Your assignment — Nothing in the data may be omitted; output it all verbatim.

Data provided —
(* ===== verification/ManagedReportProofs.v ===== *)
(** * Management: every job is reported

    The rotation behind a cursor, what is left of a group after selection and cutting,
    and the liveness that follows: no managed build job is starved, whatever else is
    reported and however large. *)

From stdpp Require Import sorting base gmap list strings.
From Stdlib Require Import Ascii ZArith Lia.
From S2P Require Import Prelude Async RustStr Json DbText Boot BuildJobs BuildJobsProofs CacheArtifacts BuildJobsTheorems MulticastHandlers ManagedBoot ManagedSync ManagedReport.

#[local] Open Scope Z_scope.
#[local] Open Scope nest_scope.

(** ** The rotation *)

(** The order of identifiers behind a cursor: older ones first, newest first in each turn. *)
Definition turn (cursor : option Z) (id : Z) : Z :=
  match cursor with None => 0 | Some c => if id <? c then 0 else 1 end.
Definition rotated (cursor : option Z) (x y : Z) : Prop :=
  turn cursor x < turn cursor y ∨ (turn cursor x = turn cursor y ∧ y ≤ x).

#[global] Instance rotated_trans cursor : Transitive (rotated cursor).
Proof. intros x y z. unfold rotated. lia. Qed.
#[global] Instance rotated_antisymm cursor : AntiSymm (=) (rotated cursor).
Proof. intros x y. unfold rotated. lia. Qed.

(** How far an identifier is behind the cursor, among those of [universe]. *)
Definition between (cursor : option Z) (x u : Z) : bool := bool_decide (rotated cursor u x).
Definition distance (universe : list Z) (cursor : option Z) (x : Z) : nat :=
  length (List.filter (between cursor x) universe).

Response area —
(* ===== verification/ManagedReportProofs.v ===== *)
(** * Management: every job is reported

    The rotation behind a cursor, what is left of a group after selection and cutting,
    and the liveness that follows: no managed build job is starved, whatever else is
    reported and however large. *)

From stdpp Require Import sorting base gmap list strings.
From Stdlib Require Import Ascii ZArith Lia.
From S2P Require Import Prelude Async RustStr Json DbText Boot BuildJobs BuildJobsProofs CacheArtifacts BuildJobsTheorems MulticastHandlers ManagedBoot ManagedSync ManagedReport.

#[local] Open Scope Z_scope.
#[local] Open Scope nest_scope.

(** ** The rotation *)

(** The order of identifiers behind a cursor: older ones first, newest first in each turn. *)
Definition turn (cursor : option Z) (id : Z) : Z :=
  match cursor with None => 0 | Some c => if id <? c then 0 else 1 end.
Definition rotated (cursor : option Z) (x y : Z) : Prop :=
  turn cursor x < turn cursor y ∨ (turn cursor x = turn cursor y ∧ y ≤ x).

#[global] Instance rotated_trans cursor : Transitive (rotated cursor).
Proof. intros x y z. unfold rotated. lia. Qed.
#[global] Instance rotated_antisymm cursor : AntiSymm (=) (rotated cursor).
Proof. intros x y. unfold rotated. lia. Qed.

(** How far an identifier is behind the cursor, among those of [universe]. *)
Definition between (cursor : option Z) (x u : Z) : bool := bool_decide (rotated cursor u x).
Definition distance (universe : list Z) (cursor : option Z) (x : Z) : nat :=
  length (List.filter (between cursor x) universe).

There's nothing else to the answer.